## Exercise requirements
Look through the entries below and count the lines with the word "local" in them; give only the number.

## Data supplied
(** A program that could not be started: it is missing, or another error. *)
Definition classify_spawn_error_with_reason (not_found : bool) (msg : str) (transport : TransferTransport) (reason : str) : SshMcpError :=
  if not_found then ConfigError (lit "transport " ++ transport_debug transport ++ lit " unsupported: " ++ reason) else Io msg.

Definition openssh_spawn_error (transport : TransferTransport) (not_found : bool) (msg : str) : SshMcpError :=
  classify_spawn_error_with_reason not_found msg transport
    (lit "missing local OpenSSH binary '" ++ match transport with Sftp => lit "sftp" | _ => lit "scp" end ++ lit "'").

Definition rsync_spawn_error (not_found : bool) (msg : str) : SshMcpError :=
  classify_spawn_error_with_reason not_found msg Rsync (lit "missing local rsync binary").

Definition success_status (status : option Z) : bool := bool_decide (status = Some 0).

Definition classify_openssh_failure (status : option Z) (stderr : str) : SshMcpError :=
  Connection (lit "OpenSSH transport failed: exit_code=" ++ show_exit status ++ lit "; stderr=" ++ trim stderr).

Section run.
Context (timeout_ms : Z).

(** Start, then wait. *)
Definition run_child (spawn_error : bool -> str -> SshMcpError) (r : child_run) : result CapturedOutput SshMcpError :=
  match start_failure r with
  | Some (not_found, msg) => Err (spawn_error not_found msg)
  | None => (wait_child_with_timeout timeout_ms (ended r) (read_out r) (read_err r)).1
  end.

Definition run_sftp_batch (r : child_run) : result CapturedOutput SshMcpError :=
  match start_failure r with
  | Some (not_found, msg) => Err (openssh_spawn_error Sftp not_found msg)
  | None => let? _ := write_batch timeout_ms (batch r) in run_child (openssh_spawn_error Sftp) r
  end.

Definition run_scp (r : child_run) : result CapturedOutput SshMcpError := run_child (openssh_spawn_error Scp) r.

Definition check_openssh (out : CapturedOutput) : result unit SshMcpError :=
  if success_status (p_status out) then Ok tt
  else Err (classify_openssh_failure (p_status out) (from_utf8_lossy (p_stderr out))).

(** What the four operations do with the client: run it once. *)
Definition run_openssh_client (transport : TransferTransport) (r : child_run) : result unit SshMcpError :=
  let? out := match transport with Sftp => run_sftp_batch r | _ => run_scp r end in
  check_openssh out.

(** [str::to_lowercase]. *)
Context (to_lowercase : str -> str).

Definition mentions (stderr : str) (what : list str) : bool := existsb (fun w => contains w (to_lowercase stderr)) what.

## Solution to the exercise
2